(* ===== verification/LibSymbols.v ===== *)
(** * What a library is made of
      (lib/Affix.cxx: Affix_list_symbols; lib/Affix/Lib.cxx: Affix_Lib_path;
       over dynload_unix.c and dynload_syms_elf.c)

    Both functions ask dynload for the path of a loaded library, into a buffer
    of 1024 bytes; the first then reads the symbol table of that file. *)

From S2P Require Export DynloadElf DynloadPath.
#[local] Open Scope Z_scope.

(** The bytes up to the first NUL. *)
Fixpoint until_nul (l : list Z) : option (list Z) :=
  match l with
  | [] => None
  | b :: l => if b =? 0 then Some [] else s ← until_nul l; Some (b :: s)
  end.

Definition cstr_at (m : list Z) (pos : Z) : option (list Z) :=
  if 0 <=? pos then until_nul (drop (Z.to_nat pos) m) else None.

(** A Perl exception, or a value; undefined behaviour is [None]. *)
Inductive answer (A : Type) := Value (x : A) | Throws (msg : string).
Arguments Value {A}. Arguments Throws {A}.

Section Symbols.
Context {DM : DataModel} {ELF : ElfFormat}.
Variable dlopen : list Z -> option Z.
Variable dladdr : Z -> option (list Z).
Variable dl_iterate_phdr : (phdr_info -> list Z -> option (Z * list Z)) -> list Z -> option (Z * list Z).
(** The file at a path: descriptor and size, if it can be opened, and its contents. *)
Variable files : list Z -> option (Z * Z) * list Z.

#[local] Abbreviation get_path := (dlGetLibraryPath dlopen dladdr dl_iterate_phdr).

Definition dl_handle (lib : Z) : option Z := if lib =? 0 then None else Some lib.

(** [newSVpv(symbolName, 0)] for every symbol with a name; [strlen(NULL)] is undefined. *)
Fixpoint push_names (syms : option DLSyms) (mapping : list Z) (indices : list Z) : option (list (list Z)) :=
  match indices with
  | [] => Some []
  | i :: indices =>
    symbolName ← dlSymsName syms i;
    pos ← symbolName;
    s ← cstr_at mapping pos;
    l ← push_names syms mapping indices;
    Some (if decide (s = []) then l else s :: l)
  end.

(** The argument is the address an object refers to, or none. *)
Definition Affix_list_symbols (lib : option Z) : option (answer (list (list Z))) :=
  match lib with
  | None => Some (Throws "lib is not of type Affix::Lib")
  | Some lib =>
    '(len, name) ← get_path (dl_handle lib) (repeat 0 1024) 1024;
    if len =? 0 then Some (Throws "Failed to get library name")
    else
      path ← until_nul name;
      let '(file, mapping) := files path in
      syms ← dlSymsInit file mapping;
      l ← push_names syms mapping (seqZ 0 (dlSymsCount syms));
      Some (Value l)
  end.

Definition Affix_Lib_path (lib : option Z) : option (answer (list Z)) :=
  match lib with
  | None => Some (Throws "lib is not of type Affix::Lib")
  | Some lib =>
    '(len, name) ← get_path (dl_handle lib) (repeat 0 1024) 1024;
    if len =? 0 then Some (Throws "Failed to get library name")
    else bs ← rd 0 (Z.to_nat (len - 1)) name; Some (Value bs)
  end.

(** The cache of a library's symbols is a hash of Perl's, named after its path; the
    values come in the order of the hash.  [hv_iternext] croaks on no hash. *)
Definition Affix_Lib_list_unmangled_symbols {SV} (cache : list Z -> option (list SV)) (lib : option Z) : option (answer (list SV)) :=
  match lib with
  | None => Some (Throws "lib is not of type Affix::Lib")
  | Some lib =>
    '(len, name) ← get_path (dl_handle lib) (repeat 0 1024) 1024;
    if len =? 0 then Some (Throws "Failed to get library name")
    else
      path ← until_nul name;
      match cache path with
      | Some values => Some (Value values)
      | None => Some (Throws "Bad hash")
      end
  end.

(** ** Names *)

Definition no_nul (s : list Z) : Prop := Forall (fun b => b <> 0) s.

Lemma until_nul_app s l : no_nul s -> until_nul (s ++ 0 :: l) = Some s.
Proof. induction 1 as [|b s Hb _ IH]; [done|]. cbn. by rewrite (proj2 (Z.eqb_neq _ _)), IH by done. Qed.

Lemma path_of_lib objs lib path :
  iterates dl_iterate_phdr objs -> object_name dlopen dladdr objs (dl_handle lib) = Some path ->
  exists name, get_path (dl_handle lib) (repeat 0 1024) 1024 = Some (Z.of_nat (length path) + 1, name) /\
    (Z.of_nat (length path) < 1024 -> exists rest, name = path ++ 0 :: rest).
Proof.
  intros Hit Hp. destruct (iterated_path dlopen dladdr dl_iterate_phdr objs (dl_handle lib) (repeat 0 1024) 1024 Hit)
    as (r & name & Hg & Hr); [rewrite repeat_length; lia|].
  rewrite Hp in Hr. destruct Hr as (-> & Hl & Hrd & _). exists name. split; [done|]. intros Hlt.
  specialize (Hrd ltac:(lia)). pose proof (rd_bound _ _ _ _ Hrd) as Hb.
  destruct (rd_Some 0 (Z.to_nat (Z.of_nat (length path) + 1)) name) as (bs & Hrd' & _ & E); [lia..|].
  rewrite Hrd in Hrd'. injection Hrd' as <-. change (Z.to_nat 0) with 0%nat in E. rewrite drop_0 in E.
  exists (drop (Z.to_nat (Z.of_nat (length path) + 1)) name).
  rewrite <- (take_drop (Z.to_nat (Z.of_nat (length path) + 1)) name) at 1. by rewrite <- E, <- app_assoc.
Qed.

(** What the ELF standard says the names are: strings of the string table. *)
Definition symbol_name (m : list Z) (symtab strtab : Elf_Shdr) (i : Z) : option (list Z) :=
  name ← st_name_at (sh_offset symtab + i * sizeof_Sym) m;
  if (0 <=? name) && (name <? Z.min (sh_size strtab) (2 ^ 31)) then cstr_at m (sh_offset strtab + name) else None.

Definition symbol_names (m : list Z) (symtab strtab : Elf_Shdr) : option (list (list Z)) :=
  mapM (symbol_name m symtab strtab) (seqZ 0 (sh_size symtab / sh_entsize symtab)).

Definition named (s : list Z) : Prop := s <> [].
#[export] Instance named_dec s : Decision (named s) := decide (s <> []).

Lemma push_names_ok p m symtab strtab l : forall names,
  pSymTab p = Some (sh_offset symtab) -> pStrTab p = Some (sh_offset strtab) -> pElf_Ehdr p = m ->
  strTabSize p = sh_size strtab -> Forall (fun i => 0 <= i < nSymbols p) l ->
  mapM (symbol_name m symtab strtab) l = Some names ->
  push_names (Some p) m l = Some (filter named names).
Proof.
  intros names Hs Ht Hm Hz. revert names. induction l as [|i l IH]; intros names Hl; cbn [mapM push_names].
  { by intros [= <-]. }
  apply Forall_cons in Hl as [Hi Hl]. intros (s & Hsn & Hn)%bind_Some. apply bind_Some in Hn as (names' & Hn & [= <-]).
  unfold symbol_name in Hsn. apply bind_Some in Hsn as (name & Hst & Hsn).
  destruct ((0 <=? name) && (name <? Z.min (sh_size strtab) (2 ^ 31))) eqn:E; [|done]. apply andb_true_iff in E as [E1%Z.leb_le E2%Z.ltb_lt].
  assert (dlSymsName (Some p) i = Some (Some (sh_offset strtab + name))) as ->.
  { unfold dlSymsName. rewrite Hs, Ht, Hm, Hz, Hst. rewrite (proj2 (Z.ltb_ge i 0)), (proj2 (Z.leb_gt _ i)) by lia.
    cbn [orb mbind option_bind]. unfold conv. rewrite wrapS_id by (unfold in_s; lia).
    by rewrite (proj2 (Z.ltb_ge name 0)), (proj2 (Z.leb_gt _ name)) by lia. }
  cbn [mbind option_bind]. rewrite Hsn. cbn [mbind option_bind]. rewrite (IH names') by done. cbn [mbind option_bind].
  rewrite filter_cons. destruct (decide (s = [])) as [->|Hne]; [by rewrite decide_False by (intros H; by apply H)|by rewrite decide_True].
Qed.

(** C33: [list_symbols] lists exactly the named symbols of the library, in the order of
    its symbol table.  For every loaded library whose path fits the buffer and whose
    file is an ELF file with the symbol table linked to the first string table, the
    result holds the names the ELF standard gives the symbols, each with its bytes,
    the empty ones left out; and [Affix::Lib::path] is the path. *)
Theorem list_symbols_complete objs lib path fd st_size m secs shoff symtab strtab linked names :
  iterates dl_iterate_phdr objs -> object_name dlopen dladdr objs (dl_handle lib) = Some path ->
  no_nul path -> Z.of_nat (length path) < 1024 ->
  files path = (Some (fd, st_size), m) -> elf_file m secs -> e_shoff m = Some shoff ->
  first_of SHT_DYNSYM secs = Some symtab -> first_of SHT_STRTAB secs = Some strtab ->
  linked_strtab m shoff symtab = Some linked -> sh_offset linked = sh_offset strtab ->
  in_u dm_size_bits (sh_size strtab) -> in_u dm_size_bits (sh_size symtab / sh_entsize symtab) ->
  sh_size symtab / sh_entsize symtab < 2 ^ 31 -> symbol_names m symtab linked = Some names -> sh_size linked = sh_size strtab ->
  Affix_list_symbols (Some lib) = Some (Value (filter named names)) /\ Affix_Lib_path (Some lib) = Some (Value path).
Proof.
  intros Hit Hp Hnn Hlen Hf Helf Hsh Hsym Hstr _ Hoff Hsz Hnum Hint Hnames Hlsz.
  destruct (path_of_lib objs lib path Hit Hp) as (name & Hg & Hname). destruct (Hname Hlen) as (rest & ->).
  unfold Affix_list_symbols, Affix_Lib_path. rewrite Hg. cbn [mbind option_bind].
  rewrite (proj2 (Z.eqb_neq _ _)) by lia. rewrite until_nul_app by done. cbn [mbind option_bind]. rewrite Hf.
  destruct (init_ok m secs fd st_size Helf) as (p & -> & [H1 H2 H3 H4] & Hm & _). cbn [mbind option_bind].
  rewrite Hsym in H1, H2. rewrite Hstr in H3, H4. unfold size_t in *.
  rewrite wrapU_id in H2 by done. rewrite wrapU_id in H4 by done.
  assert (Hc : dlSymsCount (Some p) = sh_size symtab / sh_entsize symtab).
  { cbn [dlSymsCount]. rewrite H2. unfold conv. rewrite wrapS_id; [done|lia|]. unfold in_s, in_u in *. cbn. lia. }
  split.
  - rewrite Hc, (push_names_ok p m symtab strtab _ names); try done.
    + apply Forall_seqZ. intros i Hi. rewrite H2. lia.
    + unfold symbol_names, symbol_name in *. by rewrite Hoff, Hlsz in Hnames.
  - replace (Z.to_nat (Z.of_nat (length path) + 1 - 1)) with (length path) by lia. by rewrite rd0_app.
Qed.

(** The unmangled symbols are those the cache has for the path; without a cache the
    call croaks. *)
Theorem list_unmangled_symbols_cached {SV} (cache : list Z -> option (list SV)) objs lib path :
  iterates dl_iterate_phdr objs -> object_name dlopen dladdr objs (dl_handle lib) = Some path ->
  no_nul path -> Z.of_nat (length path) < 1024 ->
  Affix_Lib_list_unmangled_symbols cache (Some lib)
  = Some match cache path with Some values => Value values | None => Throws "Bad hash" end.
Proof.
  intros Hit Hp Hnn Hlen. destruct (path_of_lib objs lib path Hit Hp) as (name & Hg & Hname).
  destruct (Hname Hlen) as (rest & ->). unfold Affix_Lib_list_unmangled_symbols. rewrite Hg. cbn [mbind option_bind].
  rewrite (proj2 (Z.eqb_neq _ _)) by lia. rewrite until_nul_app by done. cbn [mbind option_bind]. by destruct (cache path).
Qed.
End Symbols.

(** ** The small file of DynloadElf.v as a loaded library *)

Definition ex_path : list Z := [47; 97].
Definition ex_objs : list phdr_info := [Build_phdr_info ex_path 0 []].
Definition ex_dlopen (path : list Z) : option Z := if decide (path = ex_path) then Some 7 else None.
Definition ex_files (path : list Z) : option (Z * Z) * list Z :=
  if decide (path = ex_path) then (Some (3, 312), ex_elf) else (None, []).

Definition ex_iterate (cb : phdr_info -> list Z -> option (Z * list Z)) : list Z -> option (Z * list Z) :=
  (fix go (l : list phdr_info) (s : list Z) : option (Z * list Z) :=
     match l with
     | [] => Some (0, s)
     | info :: l => '(r, s) ← cb info s; if r =? 0 then go l s else Some (r, s)
     end) ex_objs.

Lemma list_symbols_complete_witness :
  Affix_list_symbols (DM := elf_dm) (ELF := elf64) ex_dlopen (fun _ => None) ex_iterate ex_files (Some 7)
    = Some (Value [[102]; [103]]) /\
  Affix_Lib_path ex_dlopen (fun _ => None) ex_iterate (Some 7) = Some (Value ex_path).
Proof.
  apply (list_symbols_complete (DM := elf_dm) (ELF := elf64) ex_dlopen (fun _ => None) ex_iterate ex_files ex_objs 7 ex_path 3 312
           ex_elf ex_secs 120 (Build_Elf_Shdr 11 72 48 2 24) (Build_Elf_Shdr 3 64 8 0 0) (Build_Elf_Shdr 3 64 8 0 0) [[102]; [103]]);
    try reflexivity; try exact ex_elf_file; try (vm_compute; split; (discriminate || reflexivity)).
  repeat constructor; discriminate.
Defined.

◆ Exercise ◆
Take the entries above and return only the lines from the one with "Lemma until_nul_app s" to the one with "specialize (Hrd ltac:(lia)).", both included, unchanged.

◆ Written response ◆
Lemma until_nul_app s l : no_nul s -> until_nul (s ++ 0 :: l) = Some s.
Proof. induction 1 as [|b s Hb _ IH]; [done|]. cbn. by rewrite (proj2 (Z.eqb_neq _ _)), IH by done. Qed.

Lemma path_of_lib objs lib path :
  iterates dl_iterate_phdr objs -> object_name dlopen dladdr objs (dl_handle lib) = Some path ->
  exists name, get_path (dl_handle lib) (repeat 0 1024) 1024 = Some (Z.of_nat (length path) + 1, name) /\
    (Z.of_nat (length path) < 1024 -> exists rest, name = path ++ 0 :: rest).
Proof.
  intros Hit Hp. destruct (iterated_path dlopen dladdr dl_iterate_phdr objs (dl_handle lib) (repeat 0 1024) 1024 Hit)
    as (r & name & Hg & Hr); [rewrite repeat_length; lia|].
  rewrite Hp in Hr. destruct Hr as (-> & Hl & Hrd & _). exists name. split; [done|]. intros Hlt.
  specialize (Hrd ltac:(lia)). pose proof (rd_bound _ _ _ _ Hrd) as Hb.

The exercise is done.